# Task input
(** * torch2trt: tracing hooks, broadcast resolver and tensor indexing

    A shallow embedding of [torch2trt/torch2trt.py] (the conversion hooks,
    [check_torch_dtype], [trt_]) and of [torch2trt/converters/getitem.py]
    ([slice_to_trt], [num_slice_types], [convert_tensor_getitem]).

    Python integers are [Z]; [//] is floor division, which is [Z.div].
    Attributes stored on host tensors ([t._trt]) live in a finite map keyed
    by the identity of the tensor object.  The TensorRT network is the list
    of layers added so far; every layer has one output. *)

From Stdlib Require Import ZArith List Bool String QArith Lia.
From stdpp Require Import gmap strings list pretty.

(** ** Host and graph data *)

(** The element types of host tensors ([torch.float] is [float32],
    [torch.long] is [int64]); [other_dtype] is any [torch.dtype] that the
    code does not name ([torch.uint8], [torch.int16], [torch.bfloat16],
    ...), by its name. *)
Inductive torch_dtype : Set :=
  | int8 | int32 | int64 | float16 | float32 | float64 | bool8
  | other_dtype (name : string).

#[global] Instance torch_dtype_eq_dec : EqDecision torch_dtype.
Proof. solve_decision. Defined.

(** A host tensor object: its identity, its shape and its element type. *)
Record tensor : Set := Tensor {
  tid : nat;
  shape : list Z;
  dtype : torch_dtype
}.

(** An [ITensor] of the network: the index of the layer that produced it and
    its shape. *)
Record trt_tensor : Set := TrtTensor {
  trt_id : nat;
  trt_shape : list Z
}.

#[global] Instance trt_tensor_eq_dec : EqDecision trt_tensor.
Proof. solve_decision. Defined.

(** A Python scalar: a float or an int. *)
Inductive scalar : Set :=
  | SFloat (v : Q)
  | SInt (v : Z).
Definition createConsolidatePoolFeesInstruction (poolStatePDAs : list PublicKey)
    : Result TransactionInstruction :=
  '(systemStatePDA, _) ← deriveSystemStatePDA;
  '(mainTreasuryPDA, _) ← deriveMainTreasuryPDA;
  let limitedPools := firstn 20 poolStatePDAs in
  poolCountBuffer ← writeUInt32LE (Z.of_nat (length limitedPools));
  let instructionData := [PoolInstruction.ConsolidatePoolFees] ++ poolCountBuffer in
  let accounts :=
    [ {| pubkey := systemStatePDA; isSigner := false; isWritable := false |};
      {| pubkey := mainTreasuryPDA; isSigner := false; isWritable := true |};
      {| pubkey := SystemProgram_programId; isSigner := false; isWritable := false |} ]
    ++ map (fun poolPDA =>
              {| pubkey := poolPDA; isSigner := false; isWritable := true |})
           limitedPools in
  Ok {| keys := accounts; programId := PROGRAM_ID; data := instructionData |}.

Definition validateConsolidationParams (poolStatePDAs : list PublicKey)
    : ValidationResult :=
  let errors := [] in
  let errors := push_if (length poolStatePDAs =? 0)%nat
                        "At least one pool must be specified" errors in
  let errors := push_if (20 <? length poolStatePDAs)%nat
                        "Maximum 20 pools per consolidation transaction" errors in
  let uniquePools : gset string := list_to_set (map toBase58 poolStatePDAs) in
  let errors := push_if (negb (size uniquePools =? length poolStatePDAs)%nat)
                        "Duplicate pools found in consolidation list" errors in
  finish errors.
(** * replicaAI: the Clone Request Panel

    A shallow embedding of the two React pages of the repository,

      - [Basic]  : src/app/page.tsx           (light only, preview only)
      - [Themed] : frontend/src/app/page.tsx  (dark-mode toggle, raw view,
                                               download)

    and of the parts of the browser they talk to.  The [async] submit
    handler is written in a small resumption monad whose nodes are the
    handler's side effects and its two [await]s; the page is a transition
    system whose events are what the user and the network can do to it. *)

From Stdlib Require Import ZArith NArith String Ascii DecimalString List.
From Stdlib.Strings Require Import Byte.
From stdpp Require Import base option list strings gmap.

Open Scope string_scope.
Open Scope list_scope.
Set Warnings "-register-all".

(** ** JavaScript values *)

Module JS.

(** The values the handler can see at run time.  [data] is typed [any] in
    the source, so the [clonedHtml] hook can hold any of them whatever its
    TypeScript annotation says.  Numbers are kept as integers: the pages
    only ever test them for truthiness and print them.  An object is the
    list of its own properties, the binding in force first. *)
Inductive jsval : Type :=
| JUndefined
| JNull
| JBool (b : bool)
| JNum (n : Z)
| JStr (s : string)
| JArr (items : list jsval)
| JObj (props : list (string * jsval))
| JError (name message : string).

(** What a promise settles with. *)
Inductive Settled (X : Type) : Type :=
| Fulfilled (x : X)
| Rejected (reason : jsval).
Arguments Fulfilled {X} x.
Arguments Rejected {X} reason.

(** The second argument of [fetch]. *)
Record RequestInit := {
  method : string;
  headers : list (string * string);
  body : string
}.

(** A [Response]: its status line and what [response.json()] settles
    with (the parsed body, or the parser's [SyntaxError]). *)
Record Response := {
  status : N;
  json : Settled jsval
}.

(** [response.ok]: the status is in the range 200-299. *)
Definition ok (r : Response) : bool :=
  ((200 <=? status r) && (status r <=? 299))%N.

(** What the JavaScript engine and the browser decide, not the pages. *)
Class Engine := {
  (** [JSON.stringify], applied by the pages to an object literal *)
  JSON_stringify : jsval -> string;
  (** the bytes a [Blob] holds for a string part *)
  utf8_encode : string -> list byte;
  (** message of the [TypeError] for [v.key] when [v] is null or undefined *)
  type_error_message : jsval -> string -> string;
  (** constraint validation of [<input type="url" required>] *)
  url_input_valid : string -> bool
}.

(** [if (v)], [v && ...] *)
Definition truthy (v : jsval) : bool :=
  match v with
  | JUndefined | JNull => false
  | JBool b => b
  | JNum n => negb (n =? 0)%Z
  | JStr s => negb (String.eqb s "")
  | JArr _ | JObj _ | JError _ _ => true
  end.

(** Template-literal conversion of a status code. *)
Definition number_to_string (n : N) : string :=
  NilZero.string_of_uint (N.to_uint n).

Definition int_to_string (n : Z) : string :=
  NilZero.string_of_int (Z.to_int n).

(** [String(v)], as the [Blob] constructor applies it to a part.  A number
    is printed in plain decimal, which is what JavaScript prints for an
    integer below 10^21 in magnitude. *)
Fixpoint ToString (v : jsval) : string :=
  match v with
  | JUndefined => "undefined"
  | JNull => "null"
  | JBool true => "true"
  | JBool false => "false"
  | JNum n => int_to_string n
  | JStr s => s
  | JArr items =>
      String.concat ","
        (map (fun x => match x with
                       | JUndefined | JNull => ""
                       | _ => ToString x
                       end) items)
  | JObj _ => "[object Object]"
  | JError name message =>
      if String.eqb message "" then name else name +:+ ": " +:+ message
  end.

Fixpoint assoc (key : string) (props : list (string * jsval)) : jsval :=
  match props with
  | [] => JUndefined
  | (k, v) :: rest => if String.eqb k key then v else assoc key rest
  end.

(** [v.key] for a key that no built-in prototype defines (such as
    [cloned_html]): it throws on null and undefined, reads an own property
    of an object, and is undefined on everything else. *)
Definition get_prop `{Engine} (v : jsval) (key : string) : Settled jsval :=
  match v with
  | JUndefined | JNull => Rejected (JError "TypeError" (type_error_message v key))
  | JObj props => Fulfilled (assoc key props)
  | _ => Fulfilled JUndefined
  end.

(** [new Error(msg)], [err instanceof Error], [err.message] *)
Definition new_Error (msg : string) : jsval := JError "Error" msg.

Definition instanceof_Error (v : jsval) : bool :=
  match v with JError _ _ => true | _ => false end.

Definition message_of (v : jsval) : string :=
  match v with JError _ m => m | _ => "" end.

(** *** A reference engine

    Enough of ECMAScript to run the pages on concrete inputs: strings are
    well-formed text held as their UTF-8 bytes. *)

Definition hex_digit (n : N) : ascii :=
  ascii_of_N (if (n <? 10)%N then 48 + n else 87 + n).

Definition dquote : string := String (ascii_of_N 34) EmptyString.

# Exercise
Would you copy out exactly the lines above that start at the one containing "([slice_to_trt], [num_slice_types], [convert_tensor_getitem])." and end at the one containing "[torch.long] is [int64]);", inclusive?

# Output below
    ([slice_to_trt], [num_slice_types], [convert_tensor_getitem]).

    Python integers are [Z]; [//] is floor division, which is [Z.div].
    Attributes stored on host tensors ([t._trt]) live in a finite map keyed
    by the identity of the tensor object.  The TensorRT network is the list
    of layers added so far; every layer has one output. *)

From Stdlib Require Import ZArith List Bool String QArith Lia.
From stdpp Require Import gmap strings list pretty.

(** ** Host and graph data *)

(** The element types of host tensors ([torch.float] is [float32],
    [torch.long] is [int64]); [other_dtype] is any [torch.dtype] that the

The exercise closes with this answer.